● DATA IN THIS EXERCISE:

►

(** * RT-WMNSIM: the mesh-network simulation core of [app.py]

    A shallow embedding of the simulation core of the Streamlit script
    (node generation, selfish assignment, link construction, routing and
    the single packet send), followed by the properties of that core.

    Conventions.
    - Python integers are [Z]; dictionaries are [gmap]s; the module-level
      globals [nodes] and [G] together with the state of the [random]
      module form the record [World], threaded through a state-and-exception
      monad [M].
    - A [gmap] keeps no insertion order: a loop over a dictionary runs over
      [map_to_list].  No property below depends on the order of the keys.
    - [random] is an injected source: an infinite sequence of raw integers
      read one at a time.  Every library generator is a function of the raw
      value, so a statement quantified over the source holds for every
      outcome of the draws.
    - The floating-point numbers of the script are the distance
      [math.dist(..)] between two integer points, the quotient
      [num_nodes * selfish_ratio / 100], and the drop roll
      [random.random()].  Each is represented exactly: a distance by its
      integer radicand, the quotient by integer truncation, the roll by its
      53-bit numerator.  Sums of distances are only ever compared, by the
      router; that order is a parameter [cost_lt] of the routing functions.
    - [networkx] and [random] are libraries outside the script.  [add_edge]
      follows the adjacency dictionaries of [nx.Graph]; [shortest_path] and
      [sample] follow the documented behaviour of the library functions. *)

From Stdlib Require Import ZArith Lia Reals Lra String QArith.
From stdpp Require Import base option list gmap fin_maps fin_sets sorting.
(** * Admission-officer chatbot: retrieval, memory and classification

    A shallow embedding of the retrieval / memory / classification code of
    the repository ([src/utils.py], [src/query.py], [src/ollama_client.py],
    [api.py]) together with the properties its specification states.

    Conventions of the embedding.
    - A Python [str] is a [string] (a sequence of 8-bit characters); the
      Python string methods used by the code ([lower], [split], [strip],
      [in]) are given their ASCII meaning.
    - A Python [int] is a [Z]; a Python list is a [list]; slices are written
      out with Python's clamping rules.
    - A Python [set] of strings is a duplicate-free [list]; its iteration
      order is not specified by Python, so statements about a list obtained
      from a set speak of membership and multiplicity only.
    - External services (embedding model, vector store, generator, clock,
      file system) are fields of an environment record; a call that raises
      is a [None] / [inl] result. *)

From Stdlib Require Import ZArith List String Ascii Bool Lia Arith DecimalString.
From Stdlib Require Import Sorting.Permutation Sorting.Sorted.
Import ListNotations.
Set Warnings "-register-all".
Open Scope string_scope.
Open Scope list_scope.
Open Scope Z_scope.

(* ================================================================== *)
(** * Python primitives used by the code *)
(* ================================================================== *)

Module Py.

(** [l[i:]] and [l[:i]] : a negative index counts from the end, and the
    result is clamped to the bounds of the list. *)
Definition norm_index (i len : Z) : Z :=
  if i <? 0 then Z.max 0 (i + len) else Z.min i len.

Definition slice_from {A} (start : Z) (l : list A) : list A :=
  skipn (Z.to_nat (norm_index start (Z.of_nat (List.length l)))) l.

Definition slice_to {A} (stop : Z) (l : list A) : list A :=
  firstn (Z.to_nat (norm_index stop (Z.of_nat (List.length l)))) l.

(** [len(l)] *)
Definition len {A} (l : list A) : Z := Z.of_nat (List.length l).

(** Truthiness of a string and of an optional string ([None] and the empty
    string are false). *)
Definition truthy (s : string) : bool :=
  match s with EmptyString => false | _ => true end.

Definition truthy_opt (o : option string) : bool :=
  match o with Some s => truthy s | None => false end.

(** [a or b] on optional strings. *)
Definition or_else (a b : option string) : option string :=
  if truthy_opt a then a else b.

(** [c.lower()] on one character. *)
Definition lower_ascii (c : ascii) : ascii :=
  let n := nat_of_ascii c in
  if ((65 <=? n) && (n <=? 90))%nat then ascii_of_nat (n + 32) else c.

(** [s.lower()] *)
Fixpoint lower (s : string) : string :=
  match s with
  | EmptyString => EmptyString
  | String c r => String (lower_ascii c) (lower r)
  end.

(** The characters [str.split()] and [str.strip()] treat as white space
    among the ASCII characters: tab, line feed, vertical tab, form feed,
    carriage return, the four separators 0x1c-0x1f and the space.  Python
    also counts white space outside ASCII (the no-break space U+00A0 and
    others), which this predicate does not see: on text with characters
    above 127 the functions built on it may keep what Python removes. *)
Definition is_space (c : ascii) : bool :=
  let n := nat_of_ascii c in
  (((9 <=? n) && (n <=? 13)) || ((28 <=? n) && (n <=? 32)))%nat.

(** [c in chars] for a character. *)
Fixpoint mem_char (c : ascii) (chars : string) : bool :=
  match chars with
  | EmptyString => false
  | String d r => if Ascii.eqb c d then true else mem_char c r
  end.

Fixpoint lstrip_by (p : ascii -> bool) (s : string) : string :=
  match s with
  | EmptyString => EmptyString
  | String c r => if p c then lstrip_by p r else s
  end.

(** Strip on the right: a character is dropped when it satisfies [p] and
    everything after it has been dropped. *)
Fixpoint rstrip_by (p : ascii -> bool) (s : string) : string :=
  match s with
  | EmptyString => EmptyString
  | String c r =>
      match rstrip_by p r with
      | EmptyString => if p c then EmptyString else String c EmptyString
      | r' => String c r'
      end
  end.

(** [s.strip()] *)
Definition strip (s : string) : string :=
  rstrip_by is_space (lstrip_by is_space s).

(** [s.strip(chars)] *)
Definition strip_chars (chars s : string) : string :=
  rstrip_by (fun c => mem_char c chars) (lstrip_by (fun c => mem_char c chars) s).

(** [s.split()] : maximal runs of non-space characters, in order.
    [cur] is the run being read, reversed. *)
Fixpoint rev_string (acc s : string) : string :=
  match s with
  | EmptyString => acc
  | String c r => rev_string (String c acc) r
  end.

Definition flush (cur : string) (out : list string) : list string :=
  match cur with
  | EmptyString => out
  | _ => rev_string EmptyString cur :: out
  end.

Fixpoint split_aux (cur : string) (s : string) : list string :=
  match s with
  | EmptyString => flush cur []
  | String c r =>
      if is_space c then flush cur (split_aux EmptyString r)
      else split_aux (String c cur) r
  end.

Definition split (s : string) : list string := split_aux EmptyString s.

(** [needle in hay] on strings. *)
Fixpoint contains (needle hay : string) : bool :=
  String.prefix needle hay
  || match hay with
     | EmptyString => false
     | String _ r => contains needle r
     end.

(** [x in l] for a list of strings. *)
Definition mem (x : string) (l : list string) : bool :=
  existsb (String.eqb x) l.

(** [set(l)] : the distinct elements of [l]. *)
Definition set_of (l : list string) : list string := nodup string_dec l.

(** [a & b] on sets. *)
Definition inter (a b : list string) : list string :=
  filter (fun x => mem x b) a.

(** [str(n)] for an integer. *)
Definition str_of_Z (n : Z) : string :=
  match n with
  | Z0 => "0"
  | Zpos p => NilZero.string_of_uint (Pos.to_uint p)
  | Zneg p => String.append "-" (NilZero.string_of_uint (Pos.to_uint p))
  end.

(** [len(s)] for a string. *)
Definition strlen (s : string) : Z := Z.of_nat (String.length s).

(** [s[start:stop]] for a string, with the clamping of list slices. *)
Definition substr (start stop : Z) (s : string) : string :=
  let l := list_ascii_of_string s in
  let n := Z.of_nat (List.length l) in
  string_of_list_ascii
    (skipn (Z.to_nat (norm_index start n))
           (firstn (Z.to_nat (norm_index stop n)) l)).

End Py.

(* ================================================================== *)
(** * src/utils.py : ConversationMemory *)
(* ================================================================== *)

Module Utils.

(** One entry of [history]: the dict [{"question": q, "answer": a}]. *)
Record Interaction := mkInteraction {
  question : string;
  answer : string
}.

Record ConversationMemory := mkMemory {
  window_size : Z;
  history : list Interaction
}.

◄

● THE TASK:
Report each line above that includes the string "Stdlib".

● SOLUTION TO THE PROBLEM:
From Stdlib Require Import ZArith Lia Reals Lra String QArith.
From Stdlib Require Import ZArith List String Ascii Bool Lia Arith DecimalString.
From Stdlib Require Import Sorting.Permutation Sorting.Sorted.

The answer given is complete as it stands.